When the Gambling Act of 2005 was first put to into law back in 2007, the world of online gambling was a very different place. For starters, 2007 was also the year that the first commercially available smart phones found their way into the consumer market. So from the get-go, the Act was behind the times. The past 13 years have also seen explosive growth in other technologies that have made gambling in private a whole lot easier.

Not surprisingly, this has led to some serious growth in online gambling and problem gambling. Since 2012, the total percentage of problem gamblers in the UK has risen from 0.9 percent of the population to 1.6 percent of the population. That’s led lawmakers to clamp down on operators in some pretty significant ways, including a reduction of the maximum stake for slot machine bets from £100 to £2 for land-based operators.
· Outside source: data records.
(** * The context store of the flow runtime: registry, scope resolver, facade

    A shallow embedding of [red/runtime/nodes/context/index.js].  The module
    keeps three variables ([contexts], [stores], [hasConfiguredStore]) next to
    [settings]; they are the fields of [state] here, threaded explicitly.
    JavaScript objects that the module enumerates with [for ... in] or
    [Object.keys] are association lists in enumeration order, with distinct
    keys; [contexts], whose order never shows, is a finite map.  Both
    [contexts] and [stores] are plain objects, so what is assigned to them
    under the name [__proto__] becomes their prototype: the fields
    [contexts_proto] and [stores_proto].  Objects with identity live
    behind references: context handles and the seed map in [heap], backend
    instances by their [inst_id].  One counter, [next], stamps everything
    made during a run; [trace] records the backends constructed and the
    lifecycle calls made on them. *)

From stdpp Require Import base strings list gmap.

Local Open Scope string_scope.

(** ** JavaScript values *)

Definition loc := nat.

Inductive method := MGet | MSet | MKeys.

(** The variables a facade closure captures in [createContext]. *)
Record closure := Closure {
  cl_stamp : nat;
  cl_scope : string;
  cl_seed : option loc;
  cl_seedKeys : list string
}.

Inductive jsval :=
  | VUndefined
  | VNull
  | VBool (b : bool)
  | VNum (n : Z)
  | VStr (s : string)
  | VObj (l : loc)
  | VFun (f : nat)
  | VMethod (m : method) (env : closure).

#[global] Instance method_eq_dec : EqDecision method.
Proof. solve_decision. Defined.
#[global] Instance closure_eq_dec : EqDecision closure.
Proof. solve_decision. Defined.
#[global] Instance jsval_eq_dec : EqDecision jsval.
Proof. solve_decision. Defined.

(** [!v] is false *)
Definition truthy (v : jsval) : bool :=
  match v with
  | VUndefined | VNull => false
  | VBool b => b
  | VNum n => negb (Z.eqb n 0)
  | VStr s => negb (String.eqb s "")
  | VObj _ | VFun _ | VMethod _ _ => true
  end.

(** [typeof v === 'function'] *)
Definition is_function (v : jsval) : bool :=
  match v with
  | VFun _ | VMethod _ _ => true
  | _ => false
  end.

(** [v === undefined] *)
Definition is_undefined (v : jsval) : bool :=
  match v with
  | VUndefined => true
  | _ => false
  end.

(** ** Objects with ordered own properties

    An object is the list of its own enumerable properties in enumeration
    order. *)

Module JsObject.

(** The value of a decimal digit. *)
Definition digit (c : Ascii.ascii) : option N :=
  let n := Ascii.N_of_ascii c in
  if (48 <=? n)%N && (n <=? 57)%N then Some (n - 48)%N else None.

Fixpoint numeral (acc : N) (s : string) : option N :=
  match s with
  | EmptyString => Some acc
  | String c s' =>
      match digit c with
      | Some d => numeral (10 * acc + d)%N s'
      | None => None
      end
  end.

(** The number an array-index name stands for: a decimal numeral without
    a leading zero, below [2^32 - 1]. *)
Definition array_index (k : string) : option N :=
  match k with
  | EmptyString => None
  | String c s' =>
      match digit c with
      | Some d =>
          if (d =? 0)%N && negb (String.eqb s' "") then None
          else
            match numeral d s' with
            | Some n => if (n <? 4294967295)%N then Some n else None
            | None => None
            end
      | None => None
      end
  end.

Section Props.
Context {V : Type}.

Fixpoint own (o : list (string * V)) (k : string) : option V :=
  match o with
  | [] => None
  | (k', v) :: o' => if decide (k = k') then Some v else own o' k
  end.

Definition hasOwnProperty (o : list (string * V)) (k : string) : bool :=
  match own o k with
  | Some _ => true
  | None => false
  end.

(** The property [k] of [o], which [o] has, set to [v] where it stands. *)
Fixpoint update (o : list (string * V)) (k : string) (v : V)
  : list (string * V) :=
  match o with
  | [] => []
  | (k', v') :: o' =>
      if decide (k = k') then (k, v) :: o' else (k', v') :: update o' k v
  end.

(** A new property named by the array index [n], put where the
    enumeration has it: after the array indices below [n], before
    everything else. *)
Fixpoint insert_index (o : list (string * V)) (n : N) (k : string) (v : V)
  : list (string * V) :=
  match o with
  | [] => [(k, v)]
  | (k', v') :: o' =>
      match array_index k' with
      | Some n' =>
          if (n' <? n)%N then (k', v') :: insert_index o' n k v
          else (k, v) :: o
      | None => (k, v) :: o
      end
  end.

(** [o[k] = v], as far as the own properties of [o] go: an existing
    property keeps its place; a new one is enumerated among the array
    indices when its name is one, and last otherwise.  An assignment to
    [__proto__] on an object without such a property of its own sets the
    prototype and makes no property. *)
Definition assign (o : list (string * V)) (k : string) (v : V)
  : list (string * V) :=
  if hasOwnProperty o k then update o k v
  else if decide (k = "__proto__") then o
  else
    match array_index k with
    | Some n => insert_index o n k v
    | None => o ++ [(k, v)]
    end.

(** [Object.keys(o)] *)
Definition keys (o : list (string * V)) : list string := o.*1.

End Props.
End JsObject.

(** ** Errors, backends, promises *)

Inductive message :=
  | MText (s : string)
  | MLog (key : string) (args : list (string * jsval))
  | MEngine.

Record error := Error { e_name : string; e_message : message }.

#[global] Instance message_eq_dec : EqDecision message.
Proof. solve_decision. Defined.
#[global] Instance error_eq_dec : EqDecision error.
Proof. solve_decision. Defined.

(** A synchronous completion: a returned value or a thrown error. *)
Inductive outcome (A : Type) :=
  | Return (a : A)
  | Throw (e : error).
Arguments Return {A} a.
Arguments Throw {A} e.

Definition callbackError : error := Error "Error" (MText "Callback must be a function").

(** What the engine throws on [undefined.m(...)] and on calling a
    non-function. *)
Definition typeError : error := Error "TypeError" MEngine.

Definition logError (key : string) (args : list (string * jsval)) : error :=
  Error "Error" (MLog key args).

(** The [config] object a backend factory is called with: the object of
    the configuration entry ([None] for the [{}] made on the spot) and the
    [settings] property that [copySettings] writes on it. *)
Record plugin_config := PluginConfig {
  pc_object : option nat;
  pc_settings : list (string * jsval)
}.

Inductive store_kind :=
  | Memory
  | Plugin (factory : nat) (config : plugin_config).

(** Modelled from the spec: a backend instance, as the backend contract
    has it.  It is an object with the methods [open], [close], [get],
    [set], [keys], [delete] and [clean] and no property called ["_"],
    ["default"] or [hasOwnProperty]; its [open], [close], [clean] and
    [delete] hand back an asynchronous operation that may fail, so the
    call itself returns.  [inst_id] is its identity. *)
Record inst := Inst { inst_id : nat; inst_kind : store_kind }.

(** What [stores[k]] yields: an instance, or something that is none
    ([undefined], or the prototype all objects start with). *)
Inductive sval :=
  | Store (i : inst)
  | NoStore.

#[global] Instance plugin_config_eq_dec : EqDecision plugin_config.
Proof. solve_decision. Defined.
#[global] Instance store_kind_eq_dec : EqDecision store_kind.
Proof. solve_decision. Defined.
#[global] Instance inst_eq_dec : EqDecision inst.
Proof. solve_decision. Defined.
#[global] Instance sval_eq_dec : EqDecision sval.
Proof. solve_decision. Defined.

Inductive backend_call :=
  | COpen (i : inst)
  | CClose (i : inst)
  | CClean (i : inst) (activeNodeIds : list string)
  | CDelete (i : inst) (scope : string).

Inductive event :=
  | EvNew (i : inst)
  | EvFactoryThrow (factory : nat)
  | EvCall (c : backend_call).

(** The asynchronous operations the module hands back. *)
Inductive promise :=
  | PResolved
  | PRejected (e : error)
  | PCall (c : backend_call)
  | PAll (cs : list backend_call).

#[global] Instance backend_call_eq_dec : EqDecision backend_call.
Proof. solve_decision. Defined.
#[global] Instance event_eq_dec : EqDecision event.
Proof. solve_decision. Defined.
#[global] Instance promise_eq_dec : EqDecision promise.
Proof. solve_decision. Defined.

(** ** Settings and module state *)

Inductive module_ref :=
  | ModName (name : string)
  | ModFactory (factory : nat).

(** An entry of [settings.contextStorage]: a string, or an object with an
    optional [module] and an optional [config]. *)
Inductive plugin_entry :=
  | EString (s : string)
  | EObject (module : option module_ref) (config : option nat).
In this latest review, online gambling operators can expect some serious scrutiny if the words of ex-deputy Labour leader Tom Watson, who is advising the review are any indication. “It makes no sense that stake limits for physical machines are enshrined in law, yet there is no equivalent for online gambling,” he told the Times of Malta recently.

Though gambling operators can expect some sort of major change to come out of the review, they can also rest easy knowing their business is relatively safe. Lawmakers rely on gambling tax revenue to fund public services members of the review board have already said that they want to keep the “freedom to gamble” for UK residents.